WHAT IS BEING ASKED:
Reproduce the data below line by line, from its first line to the line with "intros Hw Hp", both included, and nothing past that point.

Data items
□ □ □ □

Lemma lru_frame w w' pv pv' t L : (forall a, a = None \/ (exists e, a = Some e /\ e ∈ L) -> w' !! a = w !! a) -> (forall e, e ∈ L -> pv' !! e = pv !! e) -> lru_at w pv t L -> lru_at w' pv' t L.
Proof.
  intros Hw Hp (H1 & H2 & H3). split; [|split; [|done]].
  - apply (path_frame w w' pv pv' L None); [|done|done]. intros a Ha. apply Hw. by destruct (addrs_in _ _ _ Ha); [left|right].
  - rewrite Hw; [done|]. destruct (end_in L None) as [[_ ->]|Hx]; [by left|by right].
Qed.
Lemma chains_frame k k' mask (A : Z -> Prop) ch : (forall h, k' !! inl h = k !! inl h) -> (forall e, A e -> k' !! inr e = k !! inr e) -> chains_at k mask A ch -> chains_at k' mask A ch.
Proof.
  intros Hl Hr [C1 C2 C3 C4 C5]. split; try done.
  - intros h Hh. apply (ring_frame k); [| |by apply C1]; intros a [->|(e & -> & He)]; unfold forw, back; by rewrite ?Hl, ?Hr by by apply (C4 h).
  - intros e He Hn. apply (ring_frame k); [| |by apply C5]; intros a [->|(x & -> & Hx)]; unfold forw, back; try (by apply elem_of_nil in Hx); by rewrite Hr.
Qed.

Lemma new_entry_ready c L ch : inv c L ch -> ready (new_entry c) (numcache c) L ch.
Proof.
  intros [H1 H2 H3 H4 H5]. set (e := numcache c). pose proof (m_num _ H5) as Hn.
  assert (Hfresh : ~ on c e) by (unfold on, e; lia). assert (Hon : forall x, on (new_entry c) x /\ x <> e <-> on c x) by (intros x; unfold on; cbn; lia).
  split.
  - apply (lru_frame (word c) _ (nc_prev c)); [| |done]; cbn; intros a.
    + intros [->|(x & -> & Hx)]; rewrite lookup_insert_ne; try done. intros [= <-]. by apply Hfresh, H3.
    + intros Ha. rewrite lookup_insert_ne; [done|]. intros <-. by apply Hfresh, H3.
  - done.
  - intros x. by rewrite Hon.
  - apply (chains_proper _ _ (on c)); [intros x; symmetry; apply Hon|]. apply (chains_frame (chain c)); [| |done]; cbn.
    + intros h. by rewrite lookup_insert_ne.
    + intros x Hx. rewrite lookup_insert_ne; [done|]. intros [= <-]. done.
  - destruct H5 as [M1 M2 M3 M4 M5 M6 M7].
    assert (Hins : forall {K V} `{Countable K} (m : gmap K V) (f : Z -> K) (v : V), (forall x, on c x -> is_Some (m !! f x)) -> (forall x y, f x = f y -> x = y) -> forall x, on (new_entry c) x -> is_Some (<[f e := v]> m !! f x)).
    { intros K V ? ? m f v Hm Hi x Hx. destruct (Z.eq_dec x e) as [->|Hne]; [rewrite lookup_insert_eq; by eexists|]. rewrite lookup_insert_ne by (by intros E; apply Hne, Hi). by apply Hm, Hon. }
    split; cbn; [done|unfold e; lia|by apply (Hins _ _ _ _ _ id)|apply (Hins _ _ _ _ _ Some); [done|by intros ? ? [= ->]]|by apply (Hins _ _ _ _ _ id)|apply (Hins _ _ _ _ _ inr); [done|by intros ? ? [= ->]]|].
    intros x n. destruct (Z.eq_dec x e) as [->|Hne]; [rewrite lookup_insert_eq; by intros [= <-]|]. rewrite lookup_insert_ne by done. apply M7.
  - unfold on. cbn. lia.
Qed.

□ □ □ □

TASK RESPONSE:
Lemma lru_frame w w' pv pv' t L : (forall a, a = None \/ (exists e, a = Some e /\ e ∈ L) -> w' !! a = w !! a) -> (forall e, e ∈ L -> pv' !! e = pv !! e) -> lru_at w pv t L -> lru_at w' pv' t L.
Proof.
  intros Hw Hp (H1 & H2 & H3). split; [|split; [|done]].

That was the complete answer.